TASK DESCRIPTION: Copy out each line of the listing below that contains the word "ProtectionService".

RECORDS TO USE:
=-=-=
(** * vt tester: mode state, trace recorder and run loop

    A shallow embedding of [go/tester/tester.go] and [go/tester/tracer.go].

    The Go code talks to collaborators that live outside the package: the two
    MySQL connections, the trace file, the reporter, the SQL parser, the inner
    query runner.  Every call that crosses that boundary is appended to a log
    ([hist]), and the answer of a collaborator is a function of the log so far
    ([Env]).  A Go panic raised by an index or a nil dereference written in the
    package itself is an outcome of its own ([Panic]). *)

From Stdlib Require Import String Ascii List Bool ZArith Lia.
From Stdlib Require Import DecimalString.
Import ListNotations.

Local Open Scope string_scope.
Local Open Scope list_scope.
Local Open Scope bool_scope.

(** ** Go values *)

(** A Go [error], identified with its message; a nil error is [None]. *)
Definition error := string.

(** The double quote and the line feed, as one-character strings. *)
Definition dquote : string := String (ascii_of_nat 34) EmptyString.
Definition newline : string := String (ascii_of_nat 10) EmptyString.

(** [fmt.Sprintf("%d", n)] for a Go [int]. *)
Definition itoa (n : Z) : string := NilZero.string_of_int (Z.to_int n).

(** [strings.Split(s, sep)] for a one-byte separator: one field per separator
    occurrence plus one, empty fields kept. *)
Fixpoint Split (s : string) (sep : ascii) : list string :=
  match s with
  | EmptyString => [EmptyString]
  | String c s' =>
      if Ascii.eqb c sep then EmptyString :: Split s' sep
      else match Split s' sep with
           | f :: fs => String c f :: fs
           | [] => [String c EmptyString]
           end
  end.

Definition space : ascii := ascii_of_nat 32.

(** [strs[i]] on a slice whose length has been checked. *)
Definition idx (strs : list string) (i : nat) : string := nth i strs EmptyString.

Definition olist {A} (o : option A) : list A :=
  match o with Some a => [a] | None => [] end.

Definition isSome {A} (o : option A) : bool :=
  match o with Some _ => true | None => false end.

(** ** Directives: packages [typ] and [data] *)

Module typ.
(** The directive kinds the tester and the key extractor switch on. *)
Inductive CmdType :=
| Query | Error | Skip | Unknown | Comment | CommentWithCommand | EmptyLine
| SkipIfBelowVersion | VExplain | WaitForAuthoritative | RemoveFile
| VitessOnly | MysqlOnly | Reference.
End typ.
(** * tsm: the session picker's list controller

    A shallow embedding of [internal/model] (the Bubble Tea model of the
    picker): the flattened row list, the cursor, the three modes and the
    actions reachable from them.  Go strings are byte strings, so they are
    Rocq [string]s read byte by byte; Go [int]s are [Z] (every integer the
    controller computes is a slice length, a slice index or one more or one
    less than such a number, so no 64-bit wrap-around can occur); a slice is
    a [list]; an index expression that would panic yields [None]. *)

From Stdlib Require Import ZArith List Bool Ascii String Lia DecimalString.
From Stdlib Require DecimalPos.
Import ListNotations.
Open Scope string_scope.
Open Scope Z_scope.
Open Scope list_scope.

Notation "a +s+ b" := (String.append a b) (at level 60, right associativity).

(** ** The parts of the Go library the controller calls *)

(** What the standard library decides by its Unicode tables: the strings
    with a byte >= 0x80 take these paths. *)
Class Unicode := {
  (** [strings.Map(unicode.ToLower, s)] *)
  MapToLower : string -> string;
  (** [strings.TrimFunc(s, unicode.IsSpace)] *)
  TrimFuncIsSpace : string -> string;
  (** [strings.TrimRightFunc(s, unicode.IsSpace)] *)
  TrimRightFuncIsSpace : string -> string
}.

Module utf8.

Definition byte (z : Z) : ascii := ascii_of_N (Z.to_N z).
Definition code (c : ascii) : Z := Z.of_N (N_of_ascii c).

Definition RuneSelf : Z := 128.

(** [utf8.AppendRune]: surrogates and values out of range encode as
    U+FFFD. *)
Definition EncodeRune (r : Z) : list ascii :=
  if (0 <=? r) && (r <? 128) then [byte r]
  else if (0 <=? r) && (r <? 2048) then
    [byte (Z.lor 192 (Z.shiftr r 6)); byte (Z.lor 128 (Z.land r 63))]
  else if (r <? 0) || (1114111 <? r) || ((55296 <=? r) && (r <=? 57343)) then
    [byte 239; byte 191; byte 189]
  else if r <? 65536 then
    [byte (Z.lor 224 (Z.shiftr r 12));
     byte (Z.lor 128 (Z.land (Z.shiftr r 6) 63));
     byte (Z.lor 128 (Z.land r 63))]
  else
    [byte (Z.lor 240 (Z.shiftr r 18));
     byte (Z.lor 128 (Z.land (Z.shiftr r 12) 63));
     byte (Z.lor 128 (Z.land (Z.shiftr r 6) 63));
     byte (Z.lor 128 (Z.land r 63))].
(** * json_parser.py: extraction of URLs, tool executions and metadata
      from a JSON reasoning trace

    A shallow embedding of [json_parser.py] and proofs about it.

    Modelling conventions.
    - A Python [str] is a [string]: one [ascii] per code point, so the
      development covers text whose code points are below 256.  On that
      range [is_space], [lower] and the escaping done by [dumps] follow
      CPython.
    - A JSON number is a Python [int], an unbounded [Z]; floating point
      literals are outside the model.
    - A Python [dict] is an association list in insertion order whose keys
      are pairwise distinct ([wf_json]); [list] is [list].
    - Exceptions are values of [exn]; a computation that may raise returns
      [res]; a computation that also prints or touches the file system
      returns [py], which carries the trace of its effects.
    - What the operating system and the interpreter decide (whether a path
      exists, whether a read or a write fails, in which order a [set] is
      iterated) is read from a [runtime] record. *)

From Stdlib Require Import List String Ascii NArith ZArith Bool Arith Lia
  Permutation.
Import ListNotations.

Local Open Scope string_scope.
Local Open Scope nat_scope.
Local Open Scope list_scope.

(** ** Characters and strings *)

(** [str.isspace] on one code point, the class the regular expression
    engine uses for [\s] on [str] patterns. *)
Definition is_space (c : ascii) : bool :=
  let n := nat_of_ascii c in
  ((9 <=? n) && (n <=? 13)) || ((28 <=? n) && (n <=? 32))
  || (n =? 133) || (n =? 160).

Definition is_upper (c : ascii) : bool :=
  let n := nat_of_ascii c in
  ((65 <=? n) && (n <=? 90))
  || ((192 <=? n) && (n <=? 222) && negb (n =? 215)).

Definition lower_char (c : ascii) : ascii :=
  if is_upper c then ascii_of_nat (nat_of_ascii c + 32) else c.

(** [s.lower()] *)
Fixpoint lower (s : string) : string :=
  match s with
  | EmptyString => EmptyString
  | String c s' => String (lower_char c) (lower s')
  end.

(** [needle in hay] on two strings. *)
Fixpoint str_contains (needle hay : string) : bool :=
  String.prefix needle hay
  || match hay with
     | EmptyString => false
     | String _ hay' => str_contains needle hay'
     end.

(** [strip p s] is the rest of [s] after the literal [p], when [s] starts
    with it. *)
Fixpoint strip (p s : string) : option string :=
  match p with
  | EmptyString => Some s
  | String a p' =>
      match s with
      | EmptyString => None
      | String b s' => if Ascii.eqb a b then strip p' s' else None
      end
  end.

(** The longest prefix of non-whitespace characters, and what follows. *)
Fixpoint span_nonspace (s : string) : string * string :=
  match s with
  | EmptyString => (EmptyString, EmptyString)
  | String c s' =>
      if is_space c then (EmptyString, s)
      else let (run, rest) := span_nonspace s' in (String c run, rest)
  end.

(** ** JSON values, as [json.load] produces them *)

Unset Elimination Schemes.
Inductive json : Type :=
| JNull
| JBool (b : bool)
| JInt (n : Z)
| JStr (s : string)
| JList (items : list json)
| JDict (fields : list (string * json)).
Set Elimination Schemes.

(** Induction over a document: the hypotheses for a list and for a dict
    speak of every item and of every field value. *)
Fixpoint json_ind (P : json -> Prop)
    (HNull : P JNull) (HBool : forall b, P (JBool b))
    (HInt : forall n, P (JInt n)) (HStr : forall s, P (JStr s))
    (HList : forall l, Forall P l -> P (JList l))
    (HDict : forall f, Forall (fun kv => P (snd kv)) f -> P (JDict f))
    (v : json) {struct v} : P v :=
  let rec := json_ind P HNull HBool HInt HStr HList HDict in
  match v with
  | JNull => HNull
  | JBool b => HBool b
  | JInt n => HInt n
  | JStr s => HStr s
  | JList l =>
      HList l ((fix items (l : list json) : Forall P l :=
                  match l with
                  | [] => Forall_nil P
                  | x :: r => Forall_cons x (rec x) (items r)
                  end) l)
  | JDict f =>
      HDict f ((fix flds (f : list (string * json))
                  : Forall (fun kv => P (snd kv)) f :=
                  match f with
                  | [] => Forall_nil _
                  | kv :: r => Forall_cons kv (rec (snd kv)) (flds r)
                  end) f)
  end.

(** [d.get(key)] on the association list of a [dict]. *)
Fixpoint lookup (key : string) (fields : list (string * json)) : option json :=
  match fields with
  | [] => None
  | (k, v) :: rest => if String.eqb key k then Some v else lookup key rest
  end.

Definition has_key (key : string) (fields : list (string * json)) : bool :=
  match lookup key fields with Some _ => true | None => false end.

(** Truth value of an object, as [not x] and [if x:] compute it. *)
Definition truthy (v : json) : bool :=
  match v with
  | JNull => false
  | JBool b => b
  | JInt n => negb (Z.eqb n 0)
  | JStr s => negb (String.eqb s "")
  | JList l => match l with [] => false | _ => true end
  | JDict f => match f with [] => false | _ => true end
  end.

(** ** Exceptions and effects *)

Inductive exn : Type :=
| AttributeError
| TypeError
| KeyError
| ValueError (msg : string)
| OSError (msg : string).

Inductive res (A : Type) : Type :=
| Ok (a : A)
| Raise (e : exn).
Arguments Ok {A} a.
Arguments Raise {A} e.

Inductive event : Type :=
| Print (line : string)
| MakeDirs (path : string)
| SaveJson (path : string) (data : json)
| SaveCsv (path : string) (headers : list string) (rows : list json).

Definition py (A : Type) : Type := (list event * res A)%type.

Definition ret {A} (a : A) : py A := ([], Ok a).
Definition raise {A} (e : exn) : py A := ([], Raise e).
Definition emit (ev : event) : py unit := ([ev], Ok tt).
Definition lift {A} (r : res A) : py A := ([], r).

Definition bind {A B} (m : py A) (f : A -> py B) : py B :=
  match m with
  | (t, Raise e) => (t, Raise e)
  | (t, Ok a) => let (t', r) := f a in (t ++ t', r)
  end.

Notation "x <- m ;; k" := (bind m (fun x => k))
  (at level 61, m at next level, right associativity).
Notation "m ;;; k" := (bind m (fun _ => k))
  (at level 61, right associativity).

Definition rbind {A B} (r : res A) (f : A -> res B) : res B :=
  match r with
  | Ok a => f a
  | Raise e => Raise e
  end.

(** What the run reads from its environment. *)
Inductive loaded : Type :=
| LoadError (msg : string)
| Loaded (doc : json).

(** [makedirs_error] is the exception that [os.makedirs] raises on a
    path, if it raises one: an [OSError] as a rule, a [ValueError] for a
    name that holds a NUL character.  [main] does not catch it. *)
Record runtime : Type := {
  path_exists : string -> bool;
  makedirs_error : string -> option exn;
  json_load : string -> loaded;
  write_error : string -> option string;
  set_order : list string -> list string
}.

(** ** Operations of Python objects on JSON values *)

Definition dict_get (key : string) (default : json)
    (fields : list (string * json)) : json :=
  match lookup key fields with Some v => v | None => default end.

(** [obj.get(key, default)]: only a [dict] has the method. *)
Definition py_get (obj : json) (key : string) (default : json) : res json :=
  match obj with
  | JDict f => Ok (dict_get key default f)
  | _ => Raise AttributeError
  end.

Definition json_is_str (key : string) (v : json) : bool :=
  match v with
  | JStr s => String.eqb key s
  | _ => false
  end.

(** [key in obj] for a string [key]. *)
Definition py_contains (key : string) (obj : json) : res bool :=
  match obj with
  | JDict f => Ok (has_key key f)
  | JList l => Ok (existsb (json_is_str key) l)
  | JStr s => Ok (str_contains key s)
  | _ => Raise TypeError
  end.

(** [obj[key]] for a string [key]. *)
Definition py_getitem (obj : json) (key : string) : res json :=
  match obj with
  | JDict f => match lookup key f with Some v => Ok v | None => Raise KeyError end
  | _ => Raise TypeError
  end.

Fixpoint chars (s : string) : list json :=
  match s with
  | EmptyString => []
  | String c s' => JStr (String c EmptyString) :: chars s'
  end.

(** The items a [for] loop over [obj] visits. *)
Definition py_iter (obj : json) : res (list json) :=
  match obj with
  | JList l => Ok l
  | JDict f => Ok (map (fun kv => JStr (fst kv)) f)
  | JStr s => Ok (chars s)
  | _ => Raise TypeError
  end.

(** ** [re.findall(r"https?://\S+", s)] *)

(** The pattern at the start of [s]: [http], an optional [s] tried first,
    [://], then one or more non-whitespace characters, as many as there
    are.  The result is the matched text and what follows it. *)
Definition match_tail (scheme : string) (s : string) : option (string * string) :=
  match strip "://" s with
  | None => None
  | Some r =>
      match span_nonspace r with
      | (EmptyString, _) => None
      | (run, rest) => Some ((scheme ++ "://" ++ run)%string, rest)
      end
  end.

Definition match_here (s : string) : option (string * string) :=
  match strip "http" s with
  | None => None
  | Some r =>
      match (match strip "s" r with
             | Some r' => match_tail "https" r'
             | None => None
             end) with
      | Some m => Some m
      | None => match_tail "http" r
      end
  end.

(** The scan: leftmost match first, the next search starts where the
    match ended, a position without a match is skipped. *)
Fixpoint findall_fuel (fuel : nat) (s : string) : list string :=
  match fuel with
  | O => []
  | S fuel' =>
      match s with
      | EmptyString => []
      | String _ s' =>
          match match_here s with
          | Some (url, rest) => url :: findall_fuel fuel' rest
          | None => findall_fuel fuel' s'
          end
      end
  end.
=-=-=
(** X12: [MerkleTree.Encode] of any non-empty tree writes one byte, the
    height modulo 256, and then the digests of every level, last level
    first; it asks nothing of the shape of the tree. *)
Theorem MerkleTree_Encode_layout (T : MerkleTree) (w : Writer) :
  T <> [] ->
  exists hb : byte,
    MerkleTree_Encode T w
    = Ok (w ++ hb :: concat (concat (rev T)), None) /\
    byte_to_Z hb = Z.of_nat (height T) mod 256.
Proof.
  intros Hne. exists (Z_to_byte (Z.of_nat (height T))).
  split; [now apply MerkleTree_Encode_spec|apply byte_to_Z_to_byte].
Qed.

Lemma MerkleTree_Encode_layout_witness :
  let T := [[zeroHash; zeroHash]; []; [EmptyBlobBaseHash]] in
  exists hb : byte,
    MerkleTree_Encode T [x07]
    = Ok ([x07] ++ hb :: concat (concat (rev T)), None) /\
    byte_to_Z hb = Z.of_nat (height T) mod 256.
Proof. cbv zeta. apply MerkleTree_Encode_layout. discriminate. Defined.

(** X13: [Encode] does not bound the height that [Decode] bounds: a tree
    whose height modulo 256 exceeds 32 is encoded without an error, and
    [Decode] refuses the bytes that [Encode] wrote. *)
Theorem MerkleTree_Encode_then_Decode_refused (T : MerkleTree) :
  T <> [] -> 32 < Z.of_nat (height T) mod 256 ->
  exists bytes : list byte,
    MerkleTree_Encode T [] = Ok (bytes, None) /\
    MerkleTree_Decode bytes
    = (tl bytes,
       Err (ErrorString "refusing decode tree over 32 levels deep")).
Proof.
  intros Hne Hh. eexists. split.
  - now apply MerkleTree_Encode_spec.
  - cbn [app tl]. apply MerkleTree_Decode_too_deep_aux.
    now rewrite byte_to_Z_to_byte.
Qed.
=-=-=
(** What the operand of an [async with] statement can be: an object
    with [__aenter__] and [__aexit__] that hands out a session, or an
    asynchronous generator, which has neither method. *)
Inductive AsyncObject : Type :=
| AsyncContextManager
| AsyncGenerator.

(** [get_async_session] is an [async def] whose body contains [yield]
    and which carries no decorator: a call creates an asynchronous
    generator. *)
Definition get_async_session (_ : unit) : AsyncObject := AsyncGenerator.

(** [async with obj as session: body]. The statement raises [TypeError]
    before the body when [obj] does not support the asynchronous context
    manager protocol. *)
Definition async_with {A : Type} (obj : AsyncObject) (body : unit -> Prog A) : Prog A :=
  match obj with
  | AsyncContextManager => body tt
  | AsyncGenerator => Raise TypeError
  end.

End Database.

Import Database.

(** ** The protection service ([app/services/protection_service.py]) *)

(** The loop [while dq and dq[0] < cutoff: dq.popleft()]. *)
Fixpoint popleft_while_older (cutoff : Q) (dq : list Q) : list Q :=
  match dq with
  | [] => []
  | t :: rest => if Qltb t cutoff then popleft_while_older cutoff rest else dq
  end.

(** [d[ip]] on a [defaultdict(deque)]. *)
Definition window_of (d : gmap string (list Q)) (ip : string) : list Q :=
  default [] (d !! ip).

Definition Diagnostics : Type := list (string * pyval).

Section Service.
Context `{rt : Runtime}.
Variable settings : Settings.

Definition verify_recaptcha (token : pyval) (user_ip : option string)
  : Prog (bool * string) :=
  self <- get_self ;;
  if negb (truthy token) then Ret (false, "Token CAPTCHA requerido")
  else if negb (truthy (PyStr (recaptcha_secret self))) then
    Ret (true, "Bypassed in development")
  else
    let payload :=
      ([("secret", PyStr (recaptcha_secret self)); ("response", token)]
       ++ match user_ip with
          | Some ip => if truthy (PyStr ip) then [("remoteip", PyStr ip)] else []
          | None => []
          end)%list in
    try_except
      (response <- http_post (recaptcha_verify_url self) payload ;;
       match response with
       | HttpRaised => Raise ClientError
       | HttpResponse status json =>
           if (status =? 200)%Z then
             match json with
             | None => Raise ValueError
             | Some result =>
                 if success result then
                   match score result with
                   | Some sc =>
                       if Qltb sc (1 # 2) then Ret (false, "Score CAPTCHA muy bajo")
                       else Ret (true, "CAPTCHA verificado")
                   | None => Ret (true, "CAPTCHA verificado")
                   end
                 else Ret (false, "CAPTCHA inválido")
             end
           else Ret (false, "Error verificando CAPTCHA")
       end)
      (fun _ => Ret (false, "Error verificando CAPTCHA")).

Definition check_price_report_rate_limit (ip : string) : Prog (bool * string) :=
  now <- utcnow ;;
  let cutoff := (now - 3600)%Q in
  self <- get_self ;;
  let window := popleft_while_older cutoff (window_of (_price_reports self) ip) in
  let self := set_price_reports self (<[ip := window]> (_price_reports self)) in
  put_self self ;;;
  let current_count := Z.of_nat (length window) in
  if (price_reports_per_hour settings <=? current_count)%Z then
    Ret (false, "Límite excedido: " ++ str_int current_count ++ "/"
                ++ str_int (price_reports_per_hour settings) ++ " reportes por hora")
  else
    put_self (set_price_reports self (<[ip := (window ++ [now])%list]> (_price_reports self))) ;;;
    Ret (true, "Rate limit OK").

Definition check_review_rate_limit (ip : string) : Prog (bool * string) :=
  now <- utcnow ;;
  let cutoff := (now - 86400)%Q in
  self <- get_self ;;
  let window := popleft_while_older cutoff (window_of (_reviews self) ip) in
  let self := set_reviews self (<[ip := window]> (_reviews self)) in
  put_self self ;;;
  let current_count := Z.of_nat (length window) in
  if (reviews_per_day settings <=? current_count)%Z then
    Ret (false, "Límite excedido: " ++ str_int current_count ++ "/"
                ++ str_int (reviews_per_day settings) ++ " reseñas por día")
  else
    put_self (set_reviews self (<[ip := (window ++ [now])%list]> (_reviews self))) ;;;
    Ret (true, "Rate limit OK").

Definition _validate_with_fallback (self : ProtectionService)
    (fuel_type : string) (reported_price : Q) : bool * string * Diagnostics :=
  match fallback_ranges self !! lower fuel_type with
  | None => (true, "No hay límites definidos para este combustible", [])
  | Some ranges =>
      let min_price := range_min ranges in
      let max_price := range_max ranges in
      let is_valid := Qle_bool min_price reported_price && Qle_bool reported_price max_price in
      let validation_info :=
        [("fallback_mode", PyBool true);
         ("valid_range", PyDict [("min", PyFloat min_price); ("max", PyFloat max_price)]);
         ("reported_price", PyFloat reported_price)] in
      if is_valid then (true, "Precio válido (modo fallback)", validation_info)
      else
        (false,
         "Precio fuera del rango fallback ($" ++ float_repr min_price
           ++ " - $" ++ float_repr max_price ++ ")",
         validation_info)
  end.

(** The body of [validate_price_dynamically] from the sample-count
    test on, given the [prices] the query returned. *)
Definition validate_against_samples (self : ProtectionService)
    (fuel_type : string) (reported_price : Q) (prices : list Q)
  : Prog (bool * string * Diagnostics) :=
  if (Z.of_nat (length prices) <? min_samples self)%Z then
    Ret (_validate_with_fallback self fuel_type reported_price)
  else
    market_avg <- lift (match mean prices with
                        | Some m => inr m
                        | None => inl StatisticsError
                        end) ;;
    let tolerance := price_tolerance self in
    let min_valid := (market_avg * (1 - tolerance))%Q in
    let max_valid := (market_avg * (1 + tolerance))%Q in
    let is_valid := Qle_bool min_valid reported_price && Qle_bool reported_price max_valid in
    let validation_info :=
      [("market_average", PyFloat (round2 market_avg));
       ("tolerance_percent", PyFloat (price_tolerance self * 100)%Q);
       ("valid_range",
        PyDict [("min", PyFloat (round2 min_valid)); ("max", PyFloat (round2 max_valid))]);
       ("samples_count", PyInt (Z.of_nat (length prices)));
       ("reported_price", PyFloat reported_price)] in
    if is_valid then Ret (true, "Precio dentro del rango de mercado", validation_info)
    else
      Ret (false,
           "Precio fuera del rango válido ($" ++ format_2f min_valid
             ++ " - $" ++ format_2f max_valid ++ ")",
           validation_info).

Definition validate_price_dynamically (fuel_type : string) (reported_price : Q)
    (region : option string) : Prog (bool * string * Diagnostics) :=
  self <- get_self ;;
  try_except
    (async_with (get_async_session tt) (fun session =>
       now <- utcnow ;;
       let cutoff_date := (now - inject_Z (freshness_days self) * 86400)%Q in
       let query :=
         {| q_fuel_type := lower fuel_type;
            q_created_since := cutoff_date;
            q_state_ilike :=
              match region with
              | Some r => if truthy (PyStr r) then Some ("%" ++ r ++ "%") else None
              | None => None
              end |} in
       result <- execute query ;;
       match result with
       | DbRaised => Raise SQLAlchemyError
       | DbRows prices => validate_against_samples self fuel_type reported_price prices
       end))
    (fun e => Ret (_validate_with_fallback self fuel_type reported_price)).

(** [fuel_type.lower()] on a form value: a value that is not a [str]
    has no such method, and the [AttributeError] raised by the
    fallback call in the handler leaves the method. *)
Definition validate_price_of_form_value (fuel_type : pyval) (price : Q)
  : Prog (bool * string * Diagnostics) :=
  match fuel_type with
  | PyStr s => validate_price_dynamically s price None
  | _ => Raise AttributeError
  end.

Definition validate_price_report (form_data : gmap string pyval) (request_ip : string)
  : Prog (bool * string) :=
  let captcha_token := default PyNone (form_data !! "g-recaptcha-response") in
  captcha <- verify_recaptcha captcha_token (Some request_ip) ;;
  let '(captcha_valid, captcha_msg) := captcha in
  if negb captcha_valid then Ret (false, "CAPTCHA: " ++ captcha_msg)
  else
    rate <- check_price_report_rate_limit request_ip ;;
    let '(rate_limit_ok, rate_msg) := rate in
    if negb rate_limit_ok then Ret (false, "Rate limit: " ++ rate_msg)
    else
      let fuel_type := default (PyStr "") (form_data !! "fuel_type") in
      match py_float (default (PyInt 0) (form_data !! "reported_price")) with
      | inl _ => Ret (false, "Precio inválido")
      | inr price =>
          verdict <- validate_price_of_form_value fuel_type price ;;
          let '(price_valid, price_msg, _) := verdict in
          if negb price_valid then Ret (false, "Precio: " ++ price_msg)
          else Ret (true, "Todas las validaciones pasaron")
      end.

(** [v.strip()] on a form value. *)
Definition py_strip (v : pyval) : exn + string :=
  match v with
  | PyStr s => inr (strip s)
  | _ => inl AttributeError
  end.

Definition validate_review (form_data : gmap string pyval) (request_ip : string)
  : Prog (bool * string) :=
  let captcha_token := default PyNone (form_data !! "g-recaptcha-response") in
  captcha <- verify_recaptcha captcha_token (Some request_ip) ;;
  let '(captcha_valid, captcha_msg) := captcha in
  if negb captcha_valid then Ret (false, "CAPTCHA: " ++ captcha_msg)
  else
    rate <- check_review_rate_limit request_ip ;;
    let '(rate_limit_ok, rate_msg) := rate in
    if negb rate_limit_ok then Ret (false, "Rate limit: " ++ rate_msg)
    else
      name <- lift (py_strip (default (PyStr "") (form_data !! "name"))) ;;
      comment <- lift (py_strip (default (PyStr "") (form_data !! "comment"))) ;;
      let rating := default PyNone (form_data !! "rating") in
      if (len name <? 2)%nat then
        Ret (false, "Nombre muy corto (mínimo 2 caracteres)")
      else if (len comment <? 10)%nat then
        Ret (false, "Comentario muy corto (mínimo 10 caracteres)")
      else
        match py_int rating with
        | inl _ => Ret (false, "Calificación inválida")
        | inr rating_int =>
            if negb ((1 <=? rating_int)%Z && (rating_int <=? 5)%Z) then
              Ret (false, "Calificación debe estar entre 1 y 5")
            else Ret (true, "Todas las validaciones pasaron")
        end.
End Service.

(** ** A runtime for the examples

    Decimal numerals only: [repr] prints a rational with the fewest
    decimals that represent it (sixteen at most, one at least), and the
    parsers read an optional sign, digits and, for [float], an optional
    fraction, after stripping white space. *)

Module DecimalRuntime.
=-=-=
REPLY TO THE EXERCISE:
Definition _validate_with_fallback (self : ProtectionService)
Definition validate_against_samples (self : ProtectionService)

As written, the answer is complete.